Given entries:
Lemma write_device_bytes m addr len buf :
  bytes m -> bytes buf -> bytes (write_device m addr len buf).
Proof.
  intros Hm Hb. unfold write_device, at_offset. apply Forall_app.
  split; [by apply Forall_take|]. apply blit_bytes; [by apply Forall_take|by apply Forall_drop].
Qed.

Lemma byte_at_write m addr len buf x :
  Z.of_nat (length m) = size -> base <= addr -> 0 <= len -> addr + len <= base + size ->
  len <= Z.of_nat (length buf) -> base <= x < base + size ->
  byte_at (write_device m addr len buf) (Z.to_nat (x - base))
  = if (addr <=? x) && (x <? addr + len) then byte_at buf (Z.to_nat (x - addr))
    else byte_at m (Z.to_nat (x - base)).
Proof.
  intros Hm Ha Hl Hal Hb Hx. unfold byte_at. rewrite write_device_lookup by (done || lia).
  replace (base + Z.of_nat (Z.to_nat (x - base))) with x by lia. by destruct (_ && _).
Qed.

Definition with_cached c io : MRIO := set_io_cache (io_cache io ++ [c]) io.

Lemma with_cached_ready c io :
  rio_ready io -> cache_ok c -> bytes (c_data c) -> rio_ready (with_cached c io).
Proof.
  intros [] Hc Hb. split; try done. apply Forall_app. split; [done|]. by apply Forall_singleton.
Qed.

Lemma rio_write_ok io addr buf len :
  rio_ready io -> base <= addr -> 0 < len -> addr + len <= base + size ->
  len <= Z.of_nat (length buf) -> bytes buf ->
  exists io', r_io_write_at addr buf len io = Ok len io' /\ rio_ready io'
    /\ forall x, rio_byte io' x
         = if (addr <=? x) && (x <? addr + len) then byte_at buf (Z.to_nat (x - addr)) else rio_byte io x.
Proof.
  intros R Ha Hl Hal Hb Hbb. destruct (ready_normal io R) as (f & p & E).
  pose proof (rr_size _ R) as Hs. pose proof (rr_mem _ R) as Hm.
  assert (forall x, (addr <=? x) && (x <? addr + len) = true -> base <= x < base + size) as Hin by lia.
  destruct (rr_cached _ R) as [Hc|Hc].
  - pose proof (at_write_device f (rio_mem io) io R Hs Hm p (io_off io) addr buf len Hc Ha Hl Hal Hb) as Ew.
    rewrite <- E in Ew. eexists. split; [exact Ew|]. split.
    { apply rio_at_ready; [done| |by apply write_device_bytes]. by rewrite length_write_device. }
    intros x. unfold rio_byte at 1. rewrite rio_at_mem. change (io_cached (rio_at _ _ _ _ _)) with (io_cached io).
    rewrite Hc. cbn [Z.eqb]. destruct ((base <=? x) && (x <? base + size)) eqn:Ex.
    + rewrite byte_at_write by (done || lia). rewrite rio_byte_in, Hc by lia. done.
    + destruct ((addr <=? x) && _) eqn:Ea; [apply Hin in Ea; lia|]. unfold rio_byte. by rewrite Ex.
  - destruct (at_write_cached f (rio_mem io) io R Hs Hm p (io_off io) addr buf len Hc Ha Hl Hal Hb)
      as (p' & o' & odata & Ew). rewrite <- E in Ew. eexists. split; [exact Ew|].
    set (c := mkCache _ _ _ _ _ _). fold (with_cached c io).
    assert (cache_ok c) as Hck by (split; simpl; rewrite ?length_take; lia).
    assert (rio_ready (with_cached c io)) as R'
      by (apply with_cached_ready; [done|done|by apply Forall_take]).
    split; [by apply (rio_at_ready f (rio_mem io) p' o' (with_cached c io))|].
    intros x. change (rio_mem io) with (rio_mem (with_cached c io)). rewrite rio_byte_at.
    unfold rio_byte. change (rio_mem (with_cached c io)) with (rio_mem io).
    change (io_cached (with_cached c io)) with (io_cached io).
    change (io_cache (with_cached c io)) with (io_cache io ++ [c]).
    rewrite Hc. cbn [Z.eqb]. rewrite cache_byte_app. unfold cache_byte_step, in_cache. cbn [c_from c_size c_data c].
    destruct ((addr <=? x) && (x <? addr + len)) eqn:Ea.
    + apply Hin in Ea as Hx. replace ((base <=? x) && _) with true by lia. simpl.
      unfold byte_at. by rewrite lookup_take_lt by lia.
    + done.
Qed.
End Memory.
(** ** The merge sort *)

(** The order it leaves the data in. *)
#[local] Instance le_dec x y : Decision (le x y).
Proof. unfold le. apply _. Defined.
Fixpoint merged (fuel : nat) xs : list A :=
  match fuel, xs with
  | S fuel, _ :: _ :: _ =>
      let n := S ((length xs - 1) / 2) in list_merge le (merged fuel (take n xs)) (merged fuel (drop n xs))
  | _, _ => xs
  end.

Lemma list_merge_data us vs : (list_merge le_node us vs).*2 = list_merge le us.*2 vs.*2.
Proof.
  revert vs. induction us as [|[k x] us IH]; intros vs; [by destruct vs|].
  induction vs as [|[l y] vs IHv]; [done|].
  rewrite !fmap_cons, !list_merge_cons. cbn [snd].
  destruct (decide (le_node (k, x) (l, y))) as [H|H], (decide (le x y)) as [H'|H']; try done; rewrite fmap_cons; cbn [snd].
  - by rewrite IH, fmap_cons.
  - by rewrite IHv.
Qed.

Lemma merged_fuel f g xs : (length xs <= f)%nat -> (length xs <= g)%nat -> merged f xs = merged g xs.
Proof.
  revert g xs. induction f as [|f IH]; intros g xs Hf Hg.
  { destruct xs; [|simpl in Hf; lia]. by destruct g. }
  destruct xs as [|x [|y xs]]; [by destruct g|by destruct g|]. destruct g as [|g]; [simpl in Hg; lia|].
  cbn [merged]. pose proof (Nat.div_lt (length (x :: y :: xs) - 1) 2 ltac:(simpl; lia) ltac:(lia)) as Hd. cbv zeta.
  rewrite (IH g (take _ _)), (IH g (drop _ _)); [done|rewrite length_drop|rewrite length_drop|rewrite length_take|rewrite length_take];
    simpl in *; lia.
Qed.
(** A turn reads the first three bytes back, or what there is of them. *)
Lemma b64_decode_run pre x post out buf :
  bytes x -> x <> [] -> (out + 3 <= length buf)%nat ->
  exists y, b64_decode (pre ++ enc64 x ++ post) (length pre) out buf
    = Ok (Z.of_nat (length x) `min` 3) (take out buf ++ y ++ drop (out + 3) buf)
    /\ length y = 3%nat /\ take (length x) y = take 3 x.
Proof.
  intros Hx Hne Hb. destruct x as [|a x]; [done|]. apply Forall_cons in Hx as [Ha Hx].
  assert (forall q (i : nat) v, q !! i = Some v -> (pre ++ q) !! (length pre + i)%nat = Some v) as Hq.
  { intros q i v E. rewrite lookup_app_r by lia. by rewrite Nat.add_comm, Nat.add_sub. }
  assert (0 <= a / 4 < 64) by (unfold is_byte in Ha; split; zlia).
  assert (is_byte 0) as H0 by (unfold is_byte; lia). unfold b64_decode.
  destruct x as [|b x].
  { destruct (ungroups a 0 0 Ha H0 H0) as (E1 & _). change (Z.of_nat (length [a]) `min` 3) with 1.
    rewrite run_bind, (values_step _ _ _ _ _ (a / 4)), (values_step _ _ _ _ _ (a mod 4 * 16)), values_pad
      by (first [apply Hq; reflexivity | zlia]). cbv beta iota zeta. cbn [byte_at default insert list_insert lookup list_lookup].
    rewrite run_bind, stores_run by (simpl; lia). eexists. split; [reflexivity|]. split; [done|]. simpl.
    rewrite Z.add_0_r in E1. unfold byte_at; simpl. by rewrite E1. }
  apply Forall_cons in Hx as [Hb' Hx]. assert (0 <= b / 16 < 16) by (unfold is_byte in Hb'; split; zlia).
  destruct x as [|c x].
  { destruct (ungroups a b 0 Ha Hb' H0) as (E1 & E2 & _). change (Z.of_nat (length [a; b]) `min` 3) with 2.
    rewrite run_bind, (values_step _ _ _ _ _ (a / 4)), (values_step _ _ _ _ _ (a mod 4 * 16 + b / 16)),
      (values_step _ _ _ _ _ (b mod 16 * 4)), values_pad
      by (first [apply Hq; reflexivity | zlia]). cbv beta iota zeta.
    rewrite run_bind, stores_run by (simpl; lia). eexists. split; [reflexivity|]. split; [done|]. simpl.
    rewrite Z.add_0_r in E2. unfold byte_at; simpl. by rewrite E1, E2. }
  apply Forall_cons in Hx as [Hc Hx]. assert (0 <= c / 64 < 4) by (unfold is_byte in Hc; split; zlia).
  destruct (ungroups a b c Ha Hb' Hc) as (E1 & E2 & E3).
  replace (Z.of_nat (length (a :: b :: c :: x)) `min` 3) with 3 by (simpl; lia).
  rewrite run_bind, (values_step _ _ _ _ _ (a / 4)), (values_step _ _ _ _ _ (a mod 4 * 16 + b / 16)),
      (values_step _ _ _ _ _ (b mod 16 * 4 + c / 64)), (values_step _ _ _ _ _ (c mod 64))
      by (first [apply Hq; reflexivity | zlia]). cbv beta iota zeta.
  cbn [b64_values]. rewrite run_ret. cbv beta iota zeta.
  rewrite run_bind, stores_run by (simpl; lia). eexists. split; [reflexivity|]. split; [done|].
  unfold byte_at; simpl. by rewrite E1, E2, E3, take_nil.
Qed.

Brief:
Search the entries above for the word "true" and count the lines that hold it. Reply with only that number.

Answer to this exercise:
2